A traditional art form has been greatly facilitated by the advent of the digital camera. The art of Miksang was begun as a meditational tool by Shambhala Buddhists, but it has implications for painters and other creative people. The idea is to find joy and awareness by attending to the minor and seemingly insignificant- the colors, patterns and textures that exist in the close-up world. Miksang is a Tibetan word that means "good eye". Shambhalas think widespread use might lead to more compassionate and enlightened societies.
This is from the website of Robert Glenn...I was intrigued with the concept and went out with my camera to capture the macro world around me.

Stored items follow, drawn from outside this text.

(** * The invariant *)

(** The only queue is that of the zero token. It is a heap of the contract's own,
    with positions that differ, each of an exit that has an amount; an exit that
    still has an owner is queued. *)
Record exits_inv (c : RootChainState) (q : PriorityQueue) : Prop := {
  xi_chain : contract_wf (rc_chain c);
  xi_queues : rc_exitsQueues c = {[ zeroAddress := q ]};
  xi_wf : pq_wf q;
  xi_this : pq_owner q = this;
  xi_nodup : NoDup (queued q).*2;
  xi_queued pos : pos ∈ (queued q).*2 -> 0 <= pos < 2 ^ 128 /\ 0 < ex_amount (exit_at c pos);
  xi_amount pos : 0 <= ex_amount (exit_at c pos);
  xi_owned pos : ex_owner (exit_at c pos) <> zeroAddress -> pos ∈ (queued q).*2;
  xi_balance : 0 <= rc_balance c
}.

Lemma exit_at_insert chain (exits : gmap Z Exit) queues bal pos e pos' :
  exit_at (mkRootChainState chain (<[pos := e]> exits) queues bal) pos' =
  if decide (pos' = pos) then e else default noExit (exits !! pos').
Proof.
  unfold exit_at. cbn [rc_exits]. case_decide as E; [subst; by rewrite lookup_insert_eq|by rewrite lookup_insert_ne by done].
Qed.

Lemma RC_constructor_inv m c : RC_constructor m = Some c -> exits_inv c (PQ_constructor this).
Proof.
  unfold RC_constructor. destruct (nonpayable m); [|done]. intros [= <-]. destruct (PQ_constructor_wf this) as [Hw Hq].
  split; cbn [rc_chain rc_exits rc_exitsQueues rc_balance exit_at]; try done; rewrite ?Hq.
  - apply constructor_wf.
  - constructor.
  - by intros pos Hp%elem_of_nil.
Qed.

(** Positions that differ are not too many for the array. *)
Lemma queue_room c q : exits_inv c q -> currentSize q <= 2 ^ 128.
Proof using this.
  clear takes.
  intros Hi. rewrite <- (queued_length q (xi_wf c q Hi)). rewrite <- (length_fmap snd).
  apply NoDup_below; [lia|apply (xi_nodup c q Hi)|]. intros x Hx. by apply (xi_queued c q Hi).
Qed.

(** [addExitToQueue], on every branch. *)
Lemma addExitToQueue_spec c q m pos exitor token amount created : exits_inv c q -> 0 <= pos < 2 ^ 128 ->
  let exitableAt := Math_max (uint256 (created + 2 * weeks)) (uint256 (block_timestamp m + 1 * weeks)) in
  if decide (token = zeroAddress /\ 0 < amount /\ ex_amount (exit_at c pos) = 0) then
    exists q', addExitToQueue c m pos exitor token amount created =
        Some (mkRootChainState (rc_chain c) (<[pos := mkExit exitor token amount]> (rc_exits c)) {[ zeroAddress := q' ]} (rc_balance c),
              mkExitStarted (msg_sender m) pos token amount) /\
      pq_wf q' /\ pq_owner q' = this /\ queued q' ≡ₚ (exitableAt mod 2 ^ 128, pos) :: queued q
  else addExitToQueue c m pos exitor token amount created = None.
Proof using this.
  clear takes.
  intros Hi Hpos ex. unfold addExitToQueue. rewrite (xi_queues c q Hi). case_decide as Hc.
  - destruct Hc as (-> & Ha & He). rewrite lookup_singleton_eq. cbn [mbind option_bind].
    rewrite (proj2 (Z.ltb_lt 0 amount)), (proj2 (Z.eqb_eq _ _)) by done. cbn [andb]. pose proof (queue_room c q Hi).
    destruct (PQ_insert_spec q ex pos (xi_wf c q Hi) Hpos ltac:(lia)) as (q' & E & Hw & Ho & _ & Hq).
    rewrite (xi_this c q Hi) in E, Ho. fold ex. rewrite E. cbn [mbind option_bind]. exists q'. by rewrite insert_singleton_eq.
  - destruct (decide (token = zeroAddress)) as [->|Ht]; [|by rewrite lookup_singleton_ne by done].
    rewrite lookup_singleton_eq. cbn [mbind option_bind].
    destruct (Z.ltb_spec 0 amount), (Z.eqb_spec (ex_amount (exit_at c pos)) 0); try done. by destruct Hc.
Qed.

Lemma addExitToQueue_inv c q m pos exitor token amount created c' ev : exits_inv c q -> 0 <= pos < 2 ^ 128 ->
  addExitToQueue c m pos exitor token amount created = Some (c', ev) ->
  exists q', exits_inv c' q' /\ rc_chain c' = rc_chain c /\ rc_balance c' = rc_balance c /\
    (queued q').*2 ≡ₚ pos :: (queued q).*2 /\ ex_amount (exit_at c pos) = 0 /\
    exit_at c' pos = mkExit exitor token amount /\ forall pos', pos' <> pos -> exit_at c' pos' = exit_at c pos'.
Proof using this.
  clear takes.
  intros Hi Hpos E. pose proof (addExitToQueue_spec c q m pos exitor token amount created Hi Hpos) as Hs. cbn zeta in Hs.
  case_decide as Hc; [|by rewrite E in Hs]. destruct Hc as (-> & Ha & He). destruct Hs as (q' & Es & Hw & Ho & Hq).
  rewrite E in Es. injection Es as -> ->.
  assert (Hq2 : (queued q').*2 ≡ₚ pos :: (queued q).*2) by by rewrite Hq.
  assert (Hex : forall pos', exit_at (mkRootChainState (rc_chain c) (<[pos := mkExit exitor zeroAddress amount]> (rc_exits c))
      {[ zeroAddress := q' ]} (rc_balance c)) pos' = if decide (pos' = pos) then mkExit exitor zeroAddress amount else exit_at c pos')
    by (intros; by rewrite exit_at_insert).
  exists q'. split_and!; try done; [|by rewrite Hex, decide_True|intros; by rewrite Hex, decide_False].
  split; cbn [rc_chain rc_exitsQueues rc_balance]; try done.
  - apply (xi_chain c q Hi).
  - rewrite Hq2. constructor; [|apply (xi_nodup c q Hi)]. intros Hin. apply (xi_queued c q Hi) in Hin. lia.
  - intros pos' Hin. rewrite Hq2 in Hin. rewrite Hex. case_decide; [by subst|].
    apply (xi_queued c q Hi). by apply elem_of_cons in Hin as [?|?].
  - intros pos'. rewrite Hex. case_decide; [cbn; lia|apply (xi_amount c q Hi)].
  - intros pos' Hown. rewrite Hex in Hown. rewrite Hq2. case_decide; [subst; apply list_elem_of_here|].
    apply list_elem_of_further. by apply (xi_owned c q Hi).
  - apply (xi_balance c q Hi).
Qed.
Definition Transactor_StartFeeExit (r : RootChainTransactor) (opts : TransactOpts) (token : Address) (amount : option Z)
  : option eth_Transaction * option error :=
  contract_Transact (transactor_contract r) opts "startFeeExit" [VAddress token; VUint amount].
Definition Session_StartFeeExit (s : RootChainSession) (token : Address) (amount : option Z)
  : option eth_Transaction * option error :=
  Transactor_StartFeeExit (rc_Transactor (s_Contract s)) (s_TransactOpts s) token amount.
Definition TransactorSession_StartFeeExit (s : RootChainTransactorSession) (token : Address) (amount : option Z)
  : option eth_Transaction * option error :=
  Transactor_StartFeeExit (ts_Contract s) (ts_TransactOpts s) token amount.

Definition Transactor_SubmitBlock (r : RootChainTransactor) (opts : TransactOpts) (root : Hash)
  : option eth_Transaction * option error :=
  contract_Transact (transactor_contract r) opts "submitBlock" [VBytes32 root].
Definition Session_SubmitBlock (s : RootChainSession) (root : Hash)
  : option eth_Transaction * option error :=
  Transactor_SubmitBlock (rc_Transactor (s_Contract s)) (s_TransactOpts s) root.
Definition TransactorSession_SubmitBlock (s : RootChainTransactorSession) (root : Hash)
  : option eth_Transaction * option error :=
  Transactor_SubmitBlock (ts_Contract s) (ts_TransactOpts s) root.

(** * Iterators over past events *)

(** An event's struct: its zero value, and the field with the raw log. *)
Class EventStruct (E : Type) : Type := { new_event : E; set_Raw : E -> Log -> E }.
(** A node that came up with a key is the operator exactly when the contract's
    operator is the key's address, whatever was configured; then it signs with that key
    and listens to the contract's events. A validator listens to none. *)
Lemma node_role (w : Wld) (config : Config) (p : Plasma D) k :
  getOperaterKey w config = Ret (Some k) -> New w config = Ret (inl p) ->
  exists rc0, NewRootChain (dial w) (cfg_fromBlock w) (ChainUrl config) (CxAbi config) (CxAddr config) = inl rc0 /\
  match pl_worker p with
  | WOperator o =>
      BytesToAddress (PubKeyToAddress k) = (GetOperatorAddress rc0).1 /\ IsOperator (pl_config p) = true /\
      op_privateKey o = k /\ op_Addr o = BytesToAddress (PubKeyToAddress k) /\
      pl_rootchain p = register_handlers w (node_signer (pl_chainConfig p)) rc0
  | WValidator v pool =>
      BytesToAddress (PubKeyToAddress k) <> (GetOperatorAddress rc0).1 /\ IsOperator (pl_config p) = false /\
      rc_depositEventHandler (pl_rootchain p) = None /\ rc_blockSubmittedEventHandler (pl_rootchain p) = None
  end.
Proof.
  intros Hk Hn. unfold New in Hn. destruct (CreateDB w config "chaindata") as [d|]; [|done].
  apply gbind_Ret in Hn as [[d1 [[cc ?] [|]]] [_ Hn]]; [done|].
  apply gbind_Ret in Hn as [cc1 [_ Hn]]. apply gbind_Ret in Hn as [[bc|] [_ Hn]]; [|done].
  apply gbind_Ret in Hn as [pool [_ Hn]].
  destruct (NewRootChain _ _ _ _ _) as [rc|] eqn:Erc; [|done].
  rewrite Hk in Hn. cbn [gbind choose_role] in Hn. exists rc. split; [done|].
  apply gbind_Ret in Hn as [[wk rc'] [Hw Hn]]. injection Hn as <-.
  unfold make_worker in Hw. cbn [IsOperator set_IsOperator] in Hw. cbn [pl_worker pl_config pl_chainConfig pl_rootchain].
  case_bool_decide as Ha.
  - cbn [deref gbind] in Hw. apply gbind_Ret in Hw as [o [Ho Hw]]. injection Hw as <- <-.
    unfold NewOperator in Ho. go_inv Ho. done.
  - apply gbind_Ret in Hw as [v [_ Hw]]. injection Hw as <- <-.
    unfold NewRootChain in Erc. destruct (dial w _); simplify_eq/=. done.
Qed.
(** A configuration file that cannot be loaded does not stop the transfer
    command when it was named with [--config]: the root command prints the error and
    goes on, and the subcommand takes the file for loaded. The command then runs with
    every value unset: with chain id 0, on the key file named by the empty string and
    to the URL "tx/new"; and it ends in a nil dereference if that cannot be posted
    to. Without [--config] the same failure is reported. *)
Lemma unreadable_config_ignored ParseLevel w v level f cfgFile err :
  unset v -> cfgFile <> "" ->
  (viper_ReadInConfig (viper_SetConfigFile (viper_AutomaticEnv v) cfgFile)).2 = Some err ->
  transfer_command ParseLevel w cfgFile v level f =
    (let! sent := TransferCmd_Run w (root_initConfig cfgFile v) f in Ret (None, sent)) /\
  getPlasmaChainID (root_initConfig cfgFile v) = 0 /\
  getPrivateKey w (root_initConfig cfgFile v) =
    match cw_ReadFile w "" with inl buf => cw_DecryptKey w buf "" | inr err => inr err end /\
  (forall k body, getPrivateKey w (root_initConfig cfgFile v) = inl k -> transfer 0 (inl k) f = Ret (Some body) ->
     (exists e, cw_Post w "tx/new" body = inr e) ->
     transfer_command ParseLevel w cfgFile v level f = Stop NilDeref) /\
  ((viper_ReadInConfig (viper_SetConfigName (viper_AddConfigPath (viper_AutomaticEnv v) ".") ".client")).2 = Some err ->
   transfer_command ParseLevel w "" v level f = Ret (Some err, None)).
Proof using viper_laws.
  intros Hu Hc He. pose proof (root_unset cfgFile v err Hu Hc He) as Hr.
  assert (E : transfer_command ParseLevel w cfgFile v level f =
    (let! sent := TransferCmd_Run w (root_initConfig cfgFile v) f in Ret (None, sent))).
  { unfold transfer_command, client_initConfig. by rewrite bool_decide_false by done. }
  assert (Hid : getPlasmaChainID (root_initConfig cfgFile v) = 0) by (by apply unset_int).
  split; [done|]. split; [done|]. split.
  { unfold getPrivateKey. by rewrite !unset_string. }
  split.
  - intros k body Hk Ht [e Hp]. rewrite E, (TransferCmd_unreachable _ _ _ body e); [done|by rewrite Hk, Hid|].
    by rewrite unset_string.
  - intros Hf. unfold transfer_command, client_initConfig, root_initConfig. rewrite !bool_decide_true by done.
    cbn zeta. destruct (viper_ReadInConfig (viper_SetConfigName _ _)) as [v' e']. cbn [snd] in Hf. by rewrite Hf.
Qed.
End TransferCommand.
Lemma merkle_proof_verifies_witness :
  exists h mt r rn proof, NewMerkleTree leaves3 = Ret (h, Some mt) /\ root mt = Some r /\ h !! r = Some rn /\
    Proof_ h mt 2 = Ret proof /\ Verify (leaf32 3) (t_hash rn) 2 proof = true.
Proof. exact (merkle_proof_verifies leaves3 2 2 (leaf32 3) ltac:(discriminate) eq_refl eq_refl). Defined.

Lemma merkle_proof_binds_witness :
  exists t h mt r rn, tree_leaves t = padded leaves3 /\ NewMerkleTree leaves3 = Ret (h, Some mt) /\
    root mt = Some r /\ h !! r = Some rn /\ t_hash rn = tree_hash t /\
    (Verify (leaf32 9) (t_hash rn) 2 [emptyHash; leaf32 4] = true ->
       (leaf32 9 = leaf32 3 /\ Proof_ h mt 2 = Ret [emptyHash; leaf32 4]) \/
       collides (verify_inputs (leaf32 9, 2) [emptyHash; leaf32 4]) (tree_inputs t)).
Proof.
  refine (merkle_proof_binds leaves3 2 2 (leaf32 9) (leaf32 3) [emptyHash; leaf32 4] ltac:(discriminate) eq_refl
    _ eq_refl eq_refl _ eq_refl); repeat apply Forall_cons_2; try apply Forall_nil_2; reflexivity.
Defined.

Lemma merkle_six_leaves_fail_witness :
  exists t h mt r rn proof, tree_leaves t = [leaf32 0; leaf32 1; leaf32 2; leaf32 3; leaf32 4; leaf32 5] /\
    NewMerkleTree [leaf32 0; leaf32 1; leaf32 2; leaf32 3; leaf32 4; leaf32 5] = Ret (h, Some mt) /\
    root mt = Some r /\ h !! r = Some rn /\ t_hash rn = tree_hash t /\ Proof_ h mt 1 = Ret proof /\
    (Verify (leaf32 1) (t_hash rn) 1 proof = true -> collides (verify_inputs (leaf32 1, 1) proof) (tree_inputs t)).
Proof.
  refine (merkle_six_leaves_fail (leaf32 0) (leaf32 1) (leaf32 2) (leaf32 3) (leaf32 4) (leaf32 5)
    eq_refl eq_refl eq_refl _). discriminate.
Defined.

(** * The pool *)

Lemma removeTx_exact_witness : exists pool', removeTx (pool0 [tx1]) (Transaction_Hash tx1) = Ret pool' /\ pool_wf pool'.
Proof.
  destruct (removeTx_exact (pool0 [tx1]) (Transaction_Hash tx1) (pool0_wf [tx1] (NoDup_singleton _))) as (p & E & Hwf & _).
  exists p. exact (conj E Hwf).
Defined.

Lemma evict_spec_witness : exists pool', evict 100 200 (pool0 [tx1]) = Ret pool' /\ pool_wf pool'.
Proof.
  destruct (evict_spec 100 200 (pool0 [tx1]) (pool0_wf [tx1] (NoDup_singleton _))) as (p & E & Hwf & _).
  - intros tx Htx. apply list_elem_of_singleton in Htx as ->. eexists. exact tx1_sender.
  - exists p. exact (conj E Hwf).
Defined.

Lemma recover_covers_witness : concat (cache_visits <$> recover_requests 2 [tx1; tx2]) ≡ₚ [tx1; tx2].
Proof. apply (recover_covers 2 [tx1; tx2]). lia. Defined.

(** A pool that received one transaction. *)
Definition pool_of_one : TxPool EIP155Signer :=
  notify (enqueueTx (empty_pool DefaultTxPoolConfig signer1) (Transaction_Hash tx1) tx1) tx1.

Lemma add_one :
  add (NewUtxoTxValidator signer1 db0) (empty_pool DefaultTxPoolConfig signer1) tx1 false = Ret (pool_of_one, None).
Proof.
  unfold add, txLookup_Get. cbn [tp_all empty_pool]. rewrite lookup_empty.
  cbn [tv_Validate UtxoTxValidator_TxValidator]. rewrite valid1. reflexivity.
Qed.

Lemma pool_reachable_wf_witness : tp_queue pool_of_one = [tx1] /\ pool_wf pool_of_one.
Proof.
  split; [reflexivity|].
  refine (pool_reachable_wf (V := UtxoTxValidator EIP155Signer toyDB) DefaultTxPoolConfig signer1 pool_of_one _).
  apply rtc_once. exact (step_add _ _ _ _ _ _ add_one).
Defined.

(** A journal with one transaction. *)
Definition tx1_rlp : bytes := bits_put (encode (tx_data tx1)).

Lemma tx1_rlp_loads tx : loads [tx1_rlp] tx ->
  returns (Validate (NewUtxoTxValidator signer1 db0) tx) /\ returns (Sender signer1 tx).
Proof.
  intros (b & Hb & Hd). apply list_elem_of_singleton in Hb as ->. unfold Transaction_DecodeRLP in Hd.
  cbn [rlp_DecodeBytes toy_Rlp_tx rlp_by] in Hd. unfold tx1_rlp in Hd. rewrite bits_val_put in Hd. cbn [mbind option_bind] in Hd. rewrite decode_encode in Hd.
  injection Hd as <-.
  match goal with |- returns (Validate _ ?t) /\ _ => set (tx := t) end.
  assert (Hs : Sender signer1 tx = Ret ((alice, alice), None)) by reflexivity.
  split; [|eexists; exact Hs].
  destruct (Validate_spec (us_view toy_abs) (us_inv toy_abs toy_inv) (NewUtxoTxValidator signer1 db0) tx
    _ _ _ _ _ _ _ inv0 tx1_parts Hs) as (e & -> & _). by eexists.
Qed.

Lemma NewTxPool_journal_witness : exists pool,
  NewTxPool os_ok (Some [tx1_rlp]) (NewUtxoTxValidator signer1 db0) DefaultTxPoolConfig signer1 = Ret pool /\
  tp_locals pool = ∅.
Proof.
  destruct (NewTxPool_journal (NewUtxoTxValidator signer1 db0) DefaultTxPoolConfig signer1 [tx1_rlp])
    as (pool & E & _ & Hl).
  - reflexivity.
  - discriminate.
  - exact tx1_rlp_loads.
  - exists pool. exact (conj E Hl).
Defined.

Some problems I ran into....I played around quite a bit to find a setting that allowed me to take photo's this close. I ended up using the SCN1 setting on my camera along with a tri-pod. I also had a hard time actually seeing....you know, the old eyes have trouble focusing and what looked great through the viewfinder was TOTALLY out of focus.
These days Buddhist instructors in several countries are handing digital cameras to kids. Children seem to take to it faster than adults and, according to some, get better results. Instructors need to be certified by the Toronto-based "Miksang Society for Contemplative Photography." Part of the Miksang philosophy is that subjects must be found and collected "as is" and not moved or adjusted to improve composition. Subjects can be man-made or from the natural world.
What value does Miksang have for creative folks? Obviously, Miksang makes for pause, reflection and quiet centering. By increasing awareness, one builds a feeling of wonder and kinship with the overlooked. But its real value is in seeing design and the subtlety of color. To the discriminating eye the macro world is a minor symphony. Looking through a viewfinder and making decisions home the ability to find the larger compositions. It's all about the acquired skills of looking and seeing. Buddhist or not, this art can be performed at any time and any place. Robert Glenn
I greatly enjoyed this exercise. I always pay some attention to the composition but do much more with composition of my photographs in PhotoShop, so this was interesting to spend time with the composition knowing I wasn't going to PhotoShop them. These are not as macro as I'd like but will continue to figure out how best to use my camera in this way. One other interesting thing, this shot above is from my garage window and I have never noticed this box in the window, that has been there for years, says Parsley until I focused on this image!